___ Entries provided ___

(* ===== verification/Nodes.v ===== *)
(** * Nodes: the handlers of [src/fs.rs] on one node

    [getattr], [lookup], [setattr], [open], [read], [write] and [readdir] on a consistent
    file system, in terms of the tree it stores. *)
From S2P Require Import Prelude Disk Superblock Bitmap Inode Directory Fs File Format Spec.
From S2P Require Import Consistency Room Namespace Mount.

(** What the attributes say about a node of the tree. *)
Definition attr_matches (n : u32) (x : anode) (a : FileAttr) : Prop :=
  fa_ino a = n ∧ fa_perm a = an_mode x ∧
  match an_body x with
  | AFile d => fa_kind a = RegularFile ∧ fa_size a = zlen d
  | ADir _ => fa_kind a = Directory
  end.

Section nodes.
Context `{Clock} `{Build}.
Implicit Types (X : option u32) (sb : SuperBlock) (w : world) (n p c : u32) (i : Inode).

Lemma attr_node sb w n i :
  consistent None sb w → n ∈ inode_numbers → live None sb w n = Some i →
  attr_matches n (node i w) (inode_to_attr i).
Proof.
  intros Hc Hn Hl. destruct (consistent_live _ _ _ _ _ Hc Hn Hl) as (Hok & Hwf & Hno & _).
  destruct (consistent_number _ _ _ _ Hc Hn) as (Hnok & _). apply inode_ok_u32 in Hnok.
  assert (is_u32 (i_size i)) as Hs by (unfold inode_wf in Hwf; tauto).
  unfold attr_matches, node, node_ok, is_u32 in *. cbn [an_mode an_body].
  unfold inode_to_attr. cbn [fa_ino fa_perm fa_kind fa_size]. change (as_u16 S_IFDIR) with S_IFDIR.
  split_and!; [rewrite Hno; apply as_u64_id; lia|done|]. unfold is_dir in *. case_decide as Hd.
  - by rewrite (proj2 (Z.eqb_neq _ _)).
  - rewrite (proj2 (Z.eqb_eq _ _)) by (by destruct (decide (Z.land (i_mode i) S_IFDIR = 0))).
    split; [done|]. destruct (raw_contents sb i w (fn_ok _ _ _ Hok)) as [-> _].
    apply as_u64_id. lia.
Qed.

(** [getattr] *)
Lemma run_getattr sb w n :
  consistent None sb w → n ∈ inode_numbers →
  run (SimpleFS.getattr sb n) w =
    Done (match attr_of None sb w n with Some a => Ok a | None => Err ENOENT end) w.
Proof.
  intros Hc Hn. destruct (run_read_number _ _ _ _ Hc Hn) as (i & Hi & _ & _ & _ & Hr).
  unfold SimpleFS.getattr. run_step Hr. unfold attr_of, live. rewrite decide_False, Hi by done.
  simpl. by destruct (i_nlink i =? 0).
Qed.

(** [lookup] *)
Lemma run_lookup sb w p name m :
  consistent None sb w → entries (abs None sb w) p = Some m →
  (∀ c, m !! name = Some c → is_Some (abs None sb w !! c)) →
  run (SimpleFS.lookup sb p name) w =
    Done (match c ← m !! name; attr_of None sb w c with Some a => Ok a | None => Err ENOENT end) w.
Proof.
  intros Hc Hp Hclosed.
  destruct (open_dir _ _ _ _ _ Hc Hp) as (dir & Hpn & Hl & Hdir & Hdn & Hmap & Hread & Hfind).
  unfold SimpleFS.lookup. run_step Hread. run_step Hfind.
  rewrite (dir_get_lossy sb) by done.
  pose proof (dir_map_get dir w name) as Hget. rewrite <-Hmap in Hget. rewrite Hget.
  destruct (dir_get dir w name) as [[[e b] off]|]; [|done]. simpl in Hget |- *.
  destruct (Hclosed _ Hget) as [x Hx]. destruct (abs_live _ _ _ _ _ Hx) as (Hcn & i & Hli & _).
  destruct (run_read_live _ _ _ _ _ Hc Hcn Hli) as [Hrc _]. run_step Hrc.
  unfold attr_of. by rewrite Hli.
Qed.

(** The file a handler finds. *)
Lemma open_file X sb w n d :
  consistent X sb w → file_data (abs X sb w) n = Some d →
  ∃ i, n ∈ inode_numbers ∧ live X sb w n = Some i ∧ ¬ is_dir i ∧ file_node sb i w ∧
    d = contents i w ∧ i_inode_no i = n ∧ disk_inode sb w n = Some i ∧ as_u32 n = n.
Proof.
  intros Hc Hd. unfold file_data in Hd. destruct (abs X sb w !! n) as [x|] eqn:Hx; [|done].
  destruct (abs_live _ _ _ _ _ Hx) as (Hn & i & Hl & ->). exists i. simpl in Hd.
  destruct (consistent_live _ _ _ _ _ Hc Hn Hl) as (Hok & _ & Hno & Hi).
  destruct (consistent_number _ _ _ _ Hc Hn) as (_ & _ & Hu & _).
  unfold node_ok in Hok. destruct (decide (is_dir i)); [done|]. injection Hd as <-. done.
Qed.

(** [read] *)
Lemma run_read_node sb w n d off k :
  consistent None sb w → file_data (abs None sb w) n = Some d → 0 ≤ off → 0 ≤ k →
  run (SimpleFS.read sb n off k) w = Done (Ok (spec_read (abs None sb w) n off k)) w.
Proof.
  intros Hc Hd Ho Hk. destruct (open_file _ _ _ _ _ Hc Hd) as (i & _ & _ & _ & Hf & -> & Hno & Hi & Hu).
  unfold spec_read. rewrite Hd. simpl.
  apply run_read; [apply Hf|by rewrite Hu|by rewrite Hu|done|done].
Qed.

(** ** [setattr] *)

Lemma chmod_kind mode x : Z.land (chmod_mode mode x) S_IFDIR = Z.land mode S_IFDIR.
Proof.
  unfold chmod_mode. destruct x as [x|]; [|done].
  rewrite Z.land_lor_distr_l, <-!Z.land_assoc. change (Z.land 61440 S_IFDIR) with S_IFDIR.
  change (Z.land 511 S_IFDIR) with 0. by rewrite Z.land_0_r, Z.lor_0_r.
Qed.

Lemma land_range a b : 0 ≤ b → 0 ≤ Z.land a b ≤ b.
Proof.
  intros Hb. assert (0 ≤ Z.land a b) as H1 by (apply Z.land_nonneg; by right). split; [done|].
  rewrite <-(Z.lor_ldiff_and b a) at 2. rewrite (Z.land_comm a b).
  assert (0 ≤ Z.ldiff b a) by (apply Z.ldiff_nonneg; by left).
  rewrite <-Z.add_nocarry_lor, (Z.land_comm b a); [lia|].
  apply Z.bits_inj'. intros k Hk. rewrite !Z.land_spec, Z.ldiff_spec, Z.bits_0.
  destruct (Z.testbit a k), (Z.testbit b k); done.
Qed.

Lemma chmod_u16 mode x : is_u16 mode → is_u16 (chmod_mode mode x).
Proof.
  unfold is_u16. intros Hm. unfold chmod_mode. destruct x as [x|]; [|done].
  pose proof (land_range mode 61440 ltac:(lia)). pose proof (land_range x 511 ltac:(lia)).
  assert (Z.land (Z.land mode 61440) (Z.land x 511) = 0) as Hz.
  { rewrite (Z.land_comm x), Z.land_assoc, <-(Z.land_assoc mode). change (Z.land 61440 511) with 0.
    by rewrite Z.land_0_r. }
  rewrite <-Z.add_nocarry_lor by done. lia.
Qed.
Lemma spec_unlink_tree A p name :
  tree A → proper name → tree (snd (spec_unlink A p name)).
Proof.
  intros Ht Hproper. unfold spec_unlink. destruct (child A p name) as [c|] eqn:Hc; [|done].
  destruct (entries A c) eqn:He; [done|]. simpl. apply detach_tree; try done. by rewrite He.
Qed.

Lemma spec_rmdir_tree A p name :
  tree A → proper name → tree (snd (spec_rmdir A p name)).
Proof.
  intros Ht Hproper. unfold spec_rmdir. destruct (child A p name) as [c|] eqn:Hc; [|done].
  destruct (entries A c) as [m|] eqn:He; [|done]. destruct (Z.ltb_spec 2 (Z.of_nat (base.size m))); [done|].
  simpl. apply detach_tree; try done. rewrite He. intros m' [= <-]. lia.
Qed.

Lemma spec_tree A o : tree A → ready A o → tree (snd (spec o A)).
Proof.
  intros Ht. destruct o as [| |n mode| |n off data|p name|p name|p name|p name| |]; unfold ready; simpl; try done.
  - intros _. apply (tree_ext A); [done| |intros q; apply alter_Some].
    intros q. apply entries_alter_ext. intros x _. simpl. by destruct (an_body x).
  - intros (([d Hd] & _) & _). unfold spec_write. destruct (zlen data =? 0); [done|].
    destruct (20 <? _); [done|]. apply (tree_ext A); [done| |intros q; apply alter_Some].
    intros q. apply entries_alter_ext. intros x Hx. simpl.
    unfold file_data in Hd. rewrite Hx in Hd. simpl in Hd. by destruct (an_body x).
  - intros (([m Hm] & Hpr & _) & _). pose proof (spec_create_tree A p name m Ht Hm Hpr).
    by destruct (spec_create A p name).
  - intros (([m Hm] & Hpr & _) & _). pose proof (spec_mkdir_tree A p name m Ht Hm Hpr).
    by destruct (spec_mkdir A p name).
  - intros ((_ & Hpr) & _). pose proof (spec_unlink_tree A p name Ht Hpr). by destruct (spec_unlink A p name).
  - intros ((_ & Hpr) & _). pose proof (spec_rmdir_tree A p name Ht Hpr). by destruct (spec_rmdir A p name).
Qed.
End spec_tree.
Lemma need_dir H A A' n m m' (j : nat) :
  covers H A → entries A n = Some m → entries A' n = Some m' → (base.size m' ≤ base.size m + j)%nat →
  need (peak H A') A' n ≤ need H A n + Z.of_nat j.
Proof.
  intros [Hcov _] Hm Hm' Hs. pose proof (Hcov n m Hm) as Hc. pose proof (peak_dir H A' n m' Hm') as Hp.
  apply entries_Some in Hm as (md & Hx), Hm' as (md' & Hx').
  unfold need, node_need. rewrite Hx, Hx', Hp. simpl. unfold dir_need in *. dlia.
Qed.

Lemma need_same H A A' n :
  covers H A → (an_body <$> A' !! n) = (an_body <$> A !! n) → need (peak H A') A' n ≤ need H A n.
Proof.
  intros Hc Hb. destruct (A' !! n) as [x'|] eqn:Hx'.
  2: { rewrite need_none by done. apply need_nonneg. }
  destruct (A !! n) as [x|] eqn:Hx; [|done]. injection Hb as Hb. destruct (an_body x) as [d|m] eqn:E.
  - pose proof (need_file H (peak H A') A A' n x x' d d Hx Hx' E Hb) as Hle.
    unfold grow_cost in Hle. rewrite Z.leb_refl in Hle. lia.
  - enough (need (peak H A') A' n ≤ need H A n + Z.of_nat 0) by lia.
    apply (need_dir H A A' n m m); [done| | |lia]; unfold entries; rewrite ?Hx, ?Hx'; simpl; by rewrite ?Hb, ?E.
Qed.

(** The account of one operation. *)
Lemma space_step H A A' (f : u32 → Z) k :
  (∀ n, n ∈ inode_numbers → need (peak H A') A' n ≤ need H A n + f n) →
  total f inode_numbers ≤ k → space (peak H A') A' ≤ space H A + k.
Proof.
  intros Hf Hk. change (space H A) with (total (need H A) inode_numbers).
  etrans; [exact (total_le _ _ _ Hf)|]. rewrite total_add. lia.
Qed.
Lemma readers_silent_witness :
  silent (SimpleFS.getattr initial_superblock 1) corrupt_image ∧
  silent (SimpleFS.lookup initial_superblock 1 (str "f")) corrupt_image ∧
  silent (SimpleFS.readdir initial_superblock 1 0 no_entries) corrupt_image ∧
  silent (SimpleFS.open initial_superblock 0 0 1 2) corrupt_image ∧
  silent (SimpleFS.read initial_superblock 1 0 4096) corrupt_image ∧
  silent (path_resolve initial_superblock (str "/a/b")) corrupt_image.
Proof.
  apply (readers_silent initial_superblock corrupt_image 1 (str "f") (str "/a/b") 0 4096 0 0 2 no_entries);
    [exact corrupt_image_typed|exact initial_superblock_wf|by split|by split].
Defined.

___

*Exercise prompt:* Include the first line of the listing, the line with "match an_body x with", and every line between them, each repeated exactly, and output only those.

*The answer:*
(* ===== verification/Nodes.v ===== *)
(** * Nodes: the handlers of [src/fs.rs] on one node

    [getattr], [lookup], [setattr], [open], [read], [write] and [readdir] on a consistent
    file system, in terms of the tree it stores. *)
From S2P Require Import Prelude Disk Superblock Bitmap Inode Directory Fs File Format Spec.
From S2P Require Import Consistency Room Namespace Mount.

(** What the attributes say about a node of the tree. *)
Definition attr_matches (n : u32) (x : anode) (a : FileAttr) : Prop :=
  fa_ino a = n ∧ fa_perm a = an_mode x ∧
  match an_body x with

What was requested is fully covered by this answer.